On datera du 29 avril 2019 le troisième râle. Les élections législatives se sont tenues la veille avec un taux d’abstention record. Elles n’auraient pas eu lieu si l’internet n’avait pas été coupé, car les réseaux sociaux voulaient inonder le Bénin d’images de terreur obligeant les électeurs à se terrer chez eux. Après moult injures pour agonir son successeur, le premier coryphée de la Bête OSS lui lance un ultimatum : il a jusqu’au lendemain, 30 avril, pour annuler les élections et annoncer la date de leur reprise. Sinon… La suite, ce fut le 1er mai, propice à toutes les revendications. Conciliabule OSS au domicile du second coryphée. Soucieuse, la police se rapproche. Furieuse, une bizarre bande de badauds fait barrage. Cafouillage. Et ce fut, au-dessus de Cotonou, non pas un grand bouquet de muguet, mais un panache de fumée émanée de voitures brûlées. Des incendiaires importés ? En tout cas, la Bête OSS râle, car ce n’est toujours pas le soulèvement populaire escompté. Il n’en fut rien.

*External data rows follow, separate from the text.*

(** * PIDControllerResponse: the discrete-time PID simulation engine

    A shallow embedding of the Go sources

      - [simulation/simulation.go]: package [simulation], the dt-scaled PID
        controller, the first-order lag plant and the time-stepping driver;
      - [main.go] and [simulationSytemElec.go]: package [main], the PID
        without dt, the electrical reactive-power plant and its closed loop;

    and the properties of these programs.

    Go's [float64] is IEEE 754 binary64.  It is modelled by Rocq's primitive
    [float], whose operations are the same correctly rounded binary64
    operations (with a single NaN), specified by [SpecFloat].  Every Go
    operation is taken to round on its own, as the amd64 compiler emits it
    (no fused multiply-add).  Go's [int] is modelled by [Z]. *)

From Stdlib Require Import ZArith List Bool Lia Zpower.
From Stdlib Require QArith Qround Qpower.
From Stdlib Require Import Floats.
Import ListNotations.

(* A decimal literal denotes the nearest binary64 value, as it does in Go. *)
Set Warnings "-inexact-float".

Local Open Scope float_scope.

(** ** Go's conversions and counted loops *)

Module Go.

(** The integer part of a finite binary64 value (its fraction discarded,
    that is, rounded toward zero); [None] for NaN and the infinities. *)
Definition trunc (x : float) : option Z :=
  match Prim2SF x with
  | S754_zero _ => Some 0%Z
  | S754_finite s m e => Some (cond_Zopp s (Z.shiftl (Zpos m) e))
  | S754_infinity _ | S754_nan => None
  end.

Definition min_int64 : Z := (- 2 ^ 63)%Z.
Definition max_int64 : Z := (2 ^ 63 - 1)%Z.

(** The conversion [int(x)] of a [float64].  When the integer part does not
    fit an [int] the language leaves the result to the implementation:
    amd64's CVTTSD2SQ yields the smallest [int64]. *)
Definition int (x : float) : Z :=
  match trunc x with
  | Some z =>
      if ((min_int64 <=? z) && (z <=? max_int64))%Z then z else min_int64
  | None => min_int64
  end.

(** [for k := k0; k <= n; k++ { body }] with a body that does not read [k]:
    the body runs [n - k0 + 1] times, and not at all when that is not
    positive. *)
Definition for_le {S : Type} (k0 n : Z) (body : S -> S) (s : S) : S :=
  Nat.iter (Z.to_nat (n - k0 + 1)) body s.

(** [for k := k0; k < n; k++ { body }], likewise. *)
Definition for_lt {S : Type} (k0 n : Z) (body : S -> S) (s : S) : S :=
  Nat.iter (Z.to_nat (n - k0)) body s.

(** [s[len(s)-1]] on a slice of [float64].  Every slice indexed this way in
    the sources starts with one element and only grows, so the default is
    never returned. *)
Definition last_elem (s : list float) : float := last s 0.

End Go.

(** ** The iteration count as a real number

    The specification takes [N] as a real number of which [int(N)] steps
    are run, [int] truncating toward zero.  This is said here in those
    words, over the rational number a binary64 value stands for;
    [SpecFacts] compares it with the conversion [Go.trunc] of the code. *)

Module Spec.

(** The number [(-1)^s * m * 2^e] a finite binary64 value stands for. *)
Definition value (x : float) : option QArith_base.Q :=
  match Prim2SF x with
  | S754_zero _ => Some (QArith_base.inject_Z 0)
  | S754_finite s m e =>
      Some (QArith_base.Qmult
              (QArith_base.inject_Z (cond_Zopp s (Zpos m)))
              (QArith_base.Qpower (QArith_base.inject_Z 2) e))
  | S754_infinity _ | S754_nan => None
  end.

(** Truncation toward zero: the floor of a number that is not negative,
    the ceiling of a negative one. *)
Definition truncate (q : QArith_base.Q) : Z :=
  if QArith_base.Qle_bool (QArith_base.inject_Z 0) q
  then Qround.Qfloor q else Qround.Qceiling q.

Definition integer_part (x : float) : option Z :=
  match value x with
  | Some q => Some (truncate q)
  | None => None
  end.


End Spec.

(** ** Go's [math] package, as far as the sources use it *)

Module math.

(** [math.Pi], rounded to binary64 where it meets a [float64]. *)
Definition Pi : float := 0x1.921fb54442d18p+1.

Definition Sqrt (x : float) : float := sqrt x.

(** [math.Pow(x, 2)] as the library computes it: the special cases of its
    switch, then one squaring of the [Frexp] fraction, scaled back by
    [Ldexp]. *)
Definition Pow_2 (x : float) : float :=
  if x =? 1 then 1
  else if is_nan x then nan
  else if x =? 0 then 0
  else if is_infinity x then infinity
  else
    let (x1, xe) := Z.frexp x in
    let x1 := x1 * x1 in
    let xe := (2 * xe)%Z in
    let (x1, xe) := if x1 <? 0.5 then (x1 + x1, (xe - 1)%Z) else (x1, xe) in
    Z.ldexp (1 * x1) xe.

(** [math.Pow] at the one exponent the sources pass.  Other exponents need
    the library's [Exp] and [Log]; they are outside this model and give NaN
    here. *)
Definition Pow (x y : float) : float :=
  if y =? 2 then Pow_2 x else nan.

End math.

(** ** Package [simulation] ([simulation/simulation.go]) *)

Module simulation.

Record PID : Type := mkPID {
  Kp : float;
  Ki : float;
  Kd : float;
  integral : float;
  previouserror_pid : float
}.

Definition set_integral (pid : PID) (v : float) : PID :=
  mkPID (Kp pid) (Ki pid) (Kd pid) v (previouserror_pid pid).

Definition set_previouserror_pid (pid : PID) (v : float) : PID :=
  mkPID (Kp pid) (Ki pid) (Kd pid) (integral pid) v.

(** [NewPID]: the fields it does not name take Go's zero value. *)
Definition NewPID (kp ki kd : float) : PID :=
  mkPID kp ki kd 0 0.

(** [func (pid *PID) Compute(setpoint, currentValue, dt float64) float64]:
    the receiver is passed in, and returned as the call leaves it. *)
Definition Compute (pid : PID) (setpoint currentValue dt : float)
  : float * PID :=
  let error_pid := setpoint - currentValue in
  let proportional := Kp pid * error_pid in
  let pid := set_integral pid (integral pid + error_pid * dt) in
  let integral := Ki pid * integral pid in
  let derivative := Kd pid * (error_pid - previouserror_pid pid) / dt in
  let pid := set_previouserror_pid pid error_pid in
  let output := proportional + integral + derivative in
  (output, pid).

Avant d’aller sombrer dans un exil honteux, la Bête fera encore dans l’immonde, l’imposture, l’immoralité. Elle frappera encore, forte de l’énergie du désespoir. Mais elle est morte. Le peuple croit à la nécessité des réformes en cours et sait qu’elles ne se feront que dans une certaine douleur. Le peuple tiendra bon. La Bête ira à Paris. Le Bénin ira de l’avant. »
Professeur Roger Gbégnonvi, écrivain.